Collected data
==*==

(** The function once the selector has resolved to the [i]-th
    [.progress-fill] element of the page, whichever that is; nothing is
    done when there is no such element. *)
Definition update_found (i : nat) (p : Page) : Page :=
  match bars p !! i with
  | Some b => mkPage (<[i := bump_bar b]> (bars p)) (bump_overall <$> overall p)
  | None => p
  end.

(** The selector [.progress-fill[data-activity="..."]] is built by pasting
    the id between double quotes. It tests the attribute against the id
    itself only if the id holds no double quote, backslash, line break or
    null character; with one of these the selector is malformed or tests
    another value. *)
Fixpoint selector_literal (activityId : string) : bool :=
  match activityId with
  | String c activityId' =>
      let n := nat_of_ascii c in
      negb ((n =? 0)%nat || (n =? 34)%nat || (n =? 92)%nat || (n =? 10)%nat ||
            (n =? 12)%nat || (n =? 13)%nat)
      && selector_literal activityId'
  | EmptyString => true
  end.

Definition matches (activityId : string) (b : Bar) : bool :=
  bool_decide (data_activity b = Some activityId).

(** The first bar, in document order, whose [data-activity] is [activityId]:
    what [document.querySelector] finds when the selector tests the
    attribute against the id itself. *)
Fixpoint querySelector (activityId : string) (bs : list Bar) : option Bar :=
  match bs with
  | [] => None
  | b :: bs' => if matches activityId b then Some b else querySelector activityId bs'
  end.

(** The bars after the element found by [querySelector] has been mutated. *)
Fixpoint bump_first (activityId : string) (bs : list Bar) : list Bar :=
  match bs with
  | [] => []
  | b :: bs' =>
      if matches activityId b then bump_bar b :: bs'
      else b :: bump_first activityId bs'
  end.

(** The sums of the function are exact on a number that is not below -2^53;
    a number above 2^53 comes out as 100 whatever its last digits are. *)
Definition read_exactly (n : Z) : bool := - 2 ^ 53 <=? n.

Definition reads_exactly (b : Bar) (o : option Overall) : bool :=
  read_exactly (bar_progress b)
  && match o with
     | Some o => read_exactly (overall_progress o)
     | None => true
     end.

(** The result is [None] where this model does not follow the browser: for
    an id that the selector does not test literally (the call may throw, or
    find the bar of another id), and for a number read below -2^53. *)
Definition updateProgressBar (activityId : string) (p : Page) : option Page :=
  if selector_literal activityId then
    match querySelector activityId (bars p) with
    | Some b =>
        if reads_exactly b (overall p) then
          Some (mkPage (bump_first activityId (bars p))
                       (match overall p with
                        | Some o => Some (bump_overall o)
                        | None => None
                        end))
        else None
    | None => Some p
    end
  else None.

(** [k] completions of the same activity, one after the other. *)
Fixpoint completions (k : nat) (activityId : string) (p : Page) : option Page :=
  match k with
  | O => Some p
  | S k' =>
      match completions k' activityId p with
      | Some p' => updateProgressBar activityId p'
      | None => None
      end
  end.

End Progress.

(** ** Local storage, moods and [TherapeuticApp] ([part_000], [part_001]) *)
Module App.

(** [localStorage]: string keys, string values; [getItem] answers [null]
    (here [None]) for a key that is not stored. *)
Definition getItem (key : string) (storage : gmap string string) : option string :=
  storage !! key.

Definition setItem (key value : string) (storage : gmap string string)
  : gmap string string :=
  <[key := value]> storage.

(** [saveMood(mood)]; [now] is [new Date().toISOString()]. *)
Definition saveMood (mood now : string) (storage : gmap string string)
  : gmap string string :=
  setItem "lastMoodTime" now (setItem "lastMood" mood storage).

(** The mood buttons of the page and the hidden input, if the page has one. *)
Record MoodButton := mkMoodButton {
  data_mood : string;
  active : bool
}.

Record MoodPage := mkMoodPage {
  moodButtons : list MoodButton;
  moodInput : option string
}.

Definition set_input (value : string) (p : MoodPage) : MoodPage :=
  mkMoodPage (moodButtons p)
             (match moodInput p with Some _ => Some value | None => None end).

(** The selector [.mood-btn[data-mood="..."]] is built by pasting the mood
    between double quotes. It tests the attribute against the mood itself
    only if the mood holds no double quote, backslash or line break; with
    one of these the selector is malformed or tests another value. *)
Fixpoint selector_literal (mood : string) : bool :=
  match mood with
  | String c mood' =>
      let n := nat_of_ascii c in
      negb ((n =? 34)%nat || (n =? 92)%nat || (n =? 10)%nat ||
            (n =? 12)%nat || (n =? 13)%nat)
      && selector_literal mood'
  | EmptyString => true
  end.

(** Adds the class [active] to the first button whose [data-mood] is [mood];
    [None] when the selector finds no button. *)
Fixpoint activate_first (mood : string) (bs : list MoodButton)
  : option (list MoodButton) :=
  match bs with
  | [] => None
  | b :: bs' =>
      if bool_decide (data_mood b = mood)
      then Some (mkMoodButton (data_mood b) true :: bs')
      else match activate_first mood bs' with
           | Some bs'' => Some (b :: bs'')
           | None => None
           end
  end.

(** What [initializeMoodSelector] does with the value it has read from
    storage. The result is [None] where the selector is not the literal
    test, which this model does not follow. *)
Definition restoreMood (lastMood : option string) (p : MoodPage) : option MoodPage :=
  match lastMood with
  | Some m =>
      if JS.truthy lastMood then
        if selector_literal m then
          match activate_first m (moodButtons p) with
          | Some bs => Some (set_input m (mkMoodPage bs (moodInput p)))
          | None => Some p
          end
        else None
      else Some p
  | None => Some p
  end.

(** The end of [initializeMoodSelector]: "Load last saved mood". *)
Definition loadLastMood (storage : gmap string string) (p : MoodPage)
  : option MoodPage :=
  let lastMood := getItem "lastMood" storage in
  restoreMood lastMood p.

(** The click handler of the [i]-th mood button, up to [saveMood]. *)
Definition clickMood (i : nat) (now : string)
    (p : MoodPage) (storage : gmap string string)
  : MoodPage * gmap string string :=
  match moodButtons p !! i with
  | Some b =>
      let cleared := map (fun b' => mkMoodButton (data_mood b') false) (moodButtons p) in
      let marked := <[i := mkMoodButton (data_mood b) true]> cleared in
      (set_input (data_mood b) (mkMoodPage marked (moodInput p)),
       saveMood (data_mood b) now storage)
  | None => (p, storage)
  end.

Record TherapeuticApp := mkApp {
  gentleMode : bool;
  highContrast : bool
}.

(** The app object, [localStorage], the class list of [document.body] and
    the gentle notifications shown so far as (message, type). *)
Record AppWorld := mkAppWorld {
  app : TherapeuticApp;
  storage : gmap string string;
  bodyClasses : gset string;
  shown : list (string * string)
}.

(** [v === 'true'] for a value read from storage. *)
Definition is_true_string (v : option string) : bool :=
  bool_decide (v = Some "true").

(** The two field initialisers of the constructor. *)
Definition constructor (storage : gmap string string) : TherapeuticApp :=
  mkApp (is_true_string (getItem "gentleMode" storage))
        (is_true_string (getItem "highContrast" storage)).

(** String conversion of a boolean, as [setItem] performs it. *)
Definition string_of_bool (b : bool) : string :=
  if b then "true" else "false".

(** [classList.toggle(name, force)]. *)
Definition classList_toggle (name : string) (force : bool) (classes : gset string)
  : gset string :=
  if force then {[name]} ∪ classes else classes ∖ {[name]}.

Definition showGentleNotification (message type : string) (w : AppWorld) : AppWorld :=
  mkAppWorld (app w) (storage w) (bodyClasses w) (shown w ++ [(message, type)]).

Definition toggleGentleMode (w : AppWorld) : AppWorld :=
  let g := negb (gentleMode (app w)) in
  let w1 := mkAppWorld (mkApp g (highContrast (app w)))
                       (setItem "gentleMode" (string_of_bool g) (storage w))
                       (classList_toggle "gentle-mode" g (bodyClasses w))
                       (shown w) in
  showGentleNotification
    (if g then "Gentle mode activated. Take it easy."
     else "Gentle mode deactivated. Proceed mindfully.")
    "info" w1.
(** * js-calcs: US Standard Atmosphere 1976 and WGS84 transforms

    A shallow embedding of the two calculators of the repository:

    - [Atmosphere] : class [Atmosphere] (constructor and [update]),
                     with [k2c], [k2f], [k2r] and the numeric part of
                     [calcAtmos];
    - [WGS84]      : class [WGS84] ([geo2wgs] and [wgs2geo]) of
                     [js/calc_wgs84.js], with [deg2rad], [rad2deg],
                     [calcGeo2XYZ] and [calcXYZ2Geo].

    Numbers.  A JavaScript number is modelled as a real number of the
    Standard Library: decimal literals denote their exact decimal value
    and [+], [-], [*], [/] are the exact operations.  [Math.abs] is
    [Rabs], [Math.sqrt] is [sqrt], [Math.exp] is [exp], [Math.sin],
    [Math.cos] and [Math.atan] are [sin], [cos] and [atan], [Math.pow]
    is [Rpower] (which agrees with the real power for a positive base,
    the only case the statements below reach) and [Math.atan2] is
    [atan2] below and [Math.PI] is [PI].  Rounding, infinities and NaN
    are outside the model.
    Every comparison of the source is against a constant that is an
    integer or a short decimal, so the control flow of the model is the
    control flow of the program on every finite input.

    Objects.  An instance is a record of its fields; a method that
    assigns to fields of [this] takes the record and returns the
    updated one.  Arrays are lists read by index.

    Rounding.  Where a statement depends on the rounding of the
    program's numbers, module [Binary64] repeats the constructor and
    [update] on IEEE 754 binary64 values. *)

From Stdlib Require Import Floats.
From Stdlib Require Import Reals Lra Lia List Bool String.
Import ListNotations.
Definition in_datetime_range (d : Z) : bool :=
  bool_decide (0 <= d) && bool_decide (d < datetime_range).

(** [now + timedelta(minutes=m)]; [None] stands for the [OverflowError] that
    Python raises when the delta or the sum leaves the range of the type. *)
Definition add_minutes (now : datetime) (m : Z) : option datetime :=
  let r := now + m * 60000000 in
  if in_datetime_range r then Some r else None.

(** [d.isoformat()].  The text is in one-to-one correspondence with the
    instant ([datetime.fromisoformat] inverts it), so a stored timestamp is
    kept as the instant it spells. *)
Definition isotime : Type := datetime.
Definition isoformat (d : datetime) : isotime := d.
Definition fromisoformat (t : isotime) : datetime := t.

(** Two-digit, zero-padded decimal field of [strftime]. *)
Definition pad2 (n : Z) : string :=
  if bool_decide (n < 10) then "0" +:+ pretty n else pretty n.

Definition second_of_day (d : datetime) : Z := (d `div` 1000000) `mod` 86400.
Definition day_number (d : datetime) : Z := d `div` 86400000000.

(** [d.strftime('%H%M%S')] *)
Definition strftime_HMS (d : datetime) : string :=
  let s := second_of_day d in
  pad2 (s `div` 3600) +:+ pad2 ((s `div` 60) `mod` 60) +:+ pad2 (s `mod` 60).

(** Year, month and day of a day number counted from 0001-01-01, by the
    usual 400-year era decomposition with the year starting in March. *)
Definition civil_from_days (n : Z) : Z * Z * Z :=
  let z := n + 306 in
  let era := z `div` 146097 in
  let doe := z - era * 146097 in
  let yoe := (doe - doe `div` 1460 + doe `div` 36524 - doe `div` 146096) `div` 365 in
  let doy := doe - (365 * yoe + yoe `div` 4 - yoe `div` 100) in
  let mp := (5 * doy + 2) `div` 153 in
  let d := doy - (153 * mp + 2) `div` 5 + 1 in
  let m := if bool_decide (mp < 10) then mp + 3 else mp - 9 in
  let y := yoe + era * 400 + (if bool_decide (m <= 2) then 1 else 0) in
  (y, m, d).

(** [d.strftime('%Y%m%d_%H%M%S')]; the year is printed without padding, as
    the C library does for years below 1000. *)
Definition strftime_Ymd_HMS (d : datetime) : string :=
  let '(y, m, dd) := civil_from_days (day_number d) in
  pretty y +:+ pad2 m +:+ pad2 dd +:+ "_" +:+ strftime_HMS d.

(** ** Records of the state *)

Inductive TodoStatus : Set :=
  TodoPending | TodoInProgress | TodoCompleted | TodoCancelled.

Inductive Priority : Set := Low | Medium | High | Urgent.

Inductive FileType : Set := File | Directory.

Inductive SubAgentStatus : Set :=
  AgentIdle | AgentWorking | AgentCompleted | AgentError.

Inductive AgentStatus : Set :=
| Initializing | Planning | Executing | Delegating | Summarizing
| SessionCompleted | SessionError.

Module TodoItem.
Record t : Type := mk {
  id : string;
  task : string;
  status : TodoStatus;
  created_at : isotime;
  updated_at : isotime;
  priority : Priority;
  assigned_agent : option string;
  dependencies : list string;
  metadata : pydict
}.
End TodoItem.
Abbreviation TodoItem := TodoItem.t.

Module FileSystemItem.
Record t : Type := mk {
  name : string;
  content : string;
  type : FileType;
  created_at : isotime;
  updated_at : isotime;
  size : nat;
  metadata : pydict
}.
End FileSystemItem.
Abbreviation FileSystemItem := FileSystemItem.t.

Module FinancialDataCache.
Record t : Type := mk {
  symbol : string;
  data_type : string;
  data : pydict;
  timestamp : isotime;
  expiry : isotime
}.
End FinancialDataCache.
Abbreviation FinancialDataCache := FinancialDataCache.t.

Module SubAgentInfo.
Record t : Type := mk {
  name : string;
  description : string;
  tools : list string;
  status : SubAgentStatus;
  created_at : isotime;
  last_active : isotime;
  results : option pydict
}.
End SubAgentInfo.
Abbreviation SubAgentInfo := SubAgentInfo.t.

(** Entries of [file_operations_log]: the dictionaries
    [{"operation": "write", "filename", "timestamp", "size"}] and
    [{"operation": "read", "filename", "timestamp"}]. *)
Inductive FileOperation : Type :=
| OpWrite (filename : string) (time : isotime) (size : nat)
| OpRead (filename : string) (time : isotime).

Inductive BaseMessage : Type :=
| HumanMessage (content : string)
| AIMessage (content : string)
| SystemMessage (content : string).

Record DeepAgentState : Type := mkState {
  messages : list BaseMessage;
  todos : list TodoItem;
  current_task : option string;
  planning_context : pydict;
  files : gmap string FileSystemItem;
  current_directory : string;
  file_operations_log : list FileOperation;
  sub_agents : gmap string SubAgentInfo;
  active_sub_agents : list string;
  delegation_history : list pydict;
  financial_cache : gmap string FinancialDataCache;
  watchlist : list string;
  portfolio : gmap string pydict;
  market_data : pydict;
  research_context : pydict;
  analysis_results : list pydict;
  web_search_results : list pydict;
  iteration_count : Z;
  max_iterations : Z;
  start_time : isotime;
  last_activity : isotime;
  agent_status : AgentStatus;
  session_id : string;
  user_preferences : pydict;
  conversation_context : pydict
}.

(** Assignment to one key of the state, [state["todos"] = v] and the like. *)
Definition set_todos (v : list TodoItem) (s : DeepAgentState) : DeepAgentState :=
  mkState (messages s) v (current_task s) (planning_context s)
    (files s) (current_directory s) (file_operations_log s)
    (sub_agents s) (active_sub_agents s) (delegation_history s)
    (financial_cache s) (watchlist s) (portfolio s) (market_data s)
    (research_context s) (analysis_results s) (web_search_results s)
    (iteration_count s) (max_iterations s) (start_time s) (last_activity s)
    (agent_status s) (session_id s) (user_preferences s) (conversation_context s).

Definition set_files (v : gmap string FileSystemItem) (s : DeepAgentState)
  : DeepAgentState :=
  mkState (messages s) (todos s) (current_task s) (planning_context s)
    v (current_directory s) (file_operations_log s)
    (sub_agents s) (active_sub_agents s) (delegation_history s)
    (financial_cache s) (watchlist s) (portfolio s) (market_data s)
    (research_context s) (analysis_results s) (web_search_results s)
    (iteration_count s) (max_iterations s) (start_time s) (last_activity s)
    (agent_status s) (session_id s) (user_preferences s) (conversation_context s).

Definition set_file_operations_log (v : list FileOperation) (s : DeepAgentState)
  : DeepAgentState :=
  mkState (messages s) (todos s) (current_task s) (planning_context s)
    (files s) (current_directory s) v
    (sub_agents s) (active_sub_agents s) (delegation_history s)
    (financial_cache s) (watchlist s) (portfolio s) (market_data s)
    (research_context s) (analysis_results s) (web_search_results s)
    (iteration_count s) (max_iterations s) (start_time s) (last_activity s)
    (agent_status s) (session_id s) (user_preferences s) (conversation_context s).

Definition set_sub_agents (v : gmap string SubAgentInfo) (s : DeepAgentState)
  : DeepAgentState :=
  mkState (messages s) (todos s) (current_task s) (planning_context s)
    (files s) (current_directory s) (file_operations_log s)
    v (active_sub_agents s) (delegation_history s)
    (financial_cache s) (watchlist s) (portfolio s) (market_data s)
    (research_context s) (analysis_results s) (web_search_results s)
    (iteration_count s) (max_iterations s) (start_time s) (last_activity s)
    (agent_status s) (session_id s) (user_preferences s) (conversation_context s).

Definition set_financial_cache (v : gmap string FinancialDataCache)
    (s : DeepAgentState) : DeepAgentState :=
  mkState (messages s) (todos s) (current_task s) (planning_context s)
    (files s) (current_directory s) (file_operations_log s)
    (sub_agents s) (active_sub_agents s) (delegation_history s)
    v (watchlist s) (portfolio s) (market_data s)
    (research_context s) (analysis_results s) (web_search_results s)
    (iteration_count s) (max_iterations s) (start_time s) (last_activity s)
    (agent_status s) (session_id s) (user_preferences s) (conversation_context s).

Definition set_last_activity (v : isotime) (s : DeepAgentState)
  : DeepAgentState :=
  mkState (messages s) (todos s) (current_task s) (planning_context s)
    (files s) (current_directory s) (file_operations_log s)
    (sub_agents s) (active_sub_agents s) (delegation_history s)
    (financial_cache s) (watchlist s) (portfolio s) (market_data s)
    (research_context s) (analysis_results s) (web_search_results s)
    (iteration_count s) (max_iterations s) (start_time s) v
    (agent_status s) (session_id s) (user_preferences s) (conversation_context s).

(** ** Helper functions for state management ([agent_state.py]) *)

(** [create_initial_state(user_message, session_id=None, max_iterations=50)].
    The first clock read happens only when no session id is given ([None] or
    the empty string). *)
Definition create_initial_state (user_message : string)
    (session_id : option string) (max_iterations : Z)
    (now_id now : datetime) : DeepAgentState :=
  let session_id :=
    match session_id with
    | Some s => if bool_decide (s = "") then "session_" +:+ strftime_Ymd_HMS now_id else s
    | None => "session_" +:+ strftime_Ymd_HMS now_id
    end in
  let now := isoformat now in
  {| messages := [HumanMessage user_message];
     todos := [];
     current_task := None;
     planning_context := ∅;
     files := ∅;
     current_directory := "/";
     file_operations_log := [];
     sub_agents := ∅;
     active_sub_agents := [];
     delegation_history := [];
     financial_cache := ∅;
     watchlist := [];
     portfolio := ∅;
     market_data := ∅;
     research_context := ∅;
     analysis_results := [];
     web_search_results := [];
     iteration_count := 0;
     max_iterations := max_iterations;
     start_time := now;
     last_activity := now;
     agent_status := Initializing;
     session_id := session_id;
     user_preferences := ∅;
     conversation_context := ∅ |}.

(** The id [f"todo_{len(state['todos']) + 1}_{datetime.now().strftime('%H%M%S')}"]. *)
Definition new_todo_id (state : DeepAgentState) (now : datetime) : string :=
  "todo_" +:+ pretty (length (todos state) + 1)%nat +:+ "_" +:+ strftime_HMS now.

(** [add_todo_item(state, task, priority="medium", assigned_agent=None,
    dependencies=None)]; [now] and [now_id] are its two clock reads. *)
Definition add_todo_item (state : DeepAgentState) (task : string)
    (priority : Priority) (assigned_agent : option string)
    (dependencies : option (list string)) (now now_id : datetime)
    : DeepAgentState :=
  let dependencies := default [] dependencies in
  let now := isoformat now in
  let todo_id := new_todo_id state now_id in
  let new_todo :=
    {| TodoItem.id := todo_id;
       TodoItem.task := task;
       TodoItem.status := TodoPending;
       TodoItem.created_at := now;
       TodoItem.updated_at := now;
       TodoItem.priority := priority;
       TodoItem.assigned_agent := assigned_agent;
       TodoItem.dependencies := dependencies;
       TodoItem.metadata := ∅ |} in
  let state := set_todos (todos state ++ [new_todo]) state in
  set_last_activity now state.

(** The three assignments made to the todo whose id matches. *)
Definition apply_todo_update (status : TodoStatus) (metadata : option pydict)
    (now : isotime) (todo : TodoItem) : TodoItem :=
  {| TodoItem.id := TodoItem.id todo;
     TodoItem.task := TodoItem.task todo;
     TodoItem.status := status;
     TodoItem.created_at := TodoItem.created_at todo;
     TodoItem.updated_at := now;
     TodoItem.priority := TodoItem.priority todo;
     TodoItem.assigned_agent := TodoItem.assigned_agent todo;
     TodoItem.dependencies := TodoItem.dependencies todo;
     TodoItem.metadata :=
       if truthy metadata
       then dict_update (TodoItem.metadata todo) (default ∅ metadata)
       else TodoItem.metadata todo |}.

(** The loop [for todo in state["todos"]: if todo["id"] == todo_id: ...; break]. *)
Fixpoint update_first_match (todo_id : string) (status : TodoStatus)
    (metadata : option pydict) (now : isotime) (l : list TodoItem)
    : list TodoItem :=
  match l with
  | [] => []
  | todo :: rest =>
      if bool_decide (TodoItem.id todo = todo_id)
      then apply_todo_update status metadata now todo :: rest
      else todo :: update_first_match todo_id status metadata now rest
  end.

(** [update_todo_status(state, todo_id, status, metadata=None)] *)
Definition update_todo_status (state : DeepAgentState) (todo_id : string)
    (status : TodoStatus) (metadata : option pydict) (now : datetime)
    : DeepAgentState :=
  let now := isoformat now in
  let state :=
    set_todos (update_first_match todo_id status metadata now (todos state)) state in
  set_last_activity now state.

==*==

● Exercise objective
Reproduce exactly the section above that begins at the line containing "assigns to fields" and ends at the line containing "[update] on IEEE 754 binary64 values. *)", leaving out all other lines.

● Exercise answer
    assigns to fields of [this] takes the record and returns the
    updated one.  Arrays are lists read by index.

    Rounding.  Where a statement depends on the rounding of the
    program's numbers, module [Binary64] repeats the constructor and
    [update] on IEEE 754 binary64 values. *)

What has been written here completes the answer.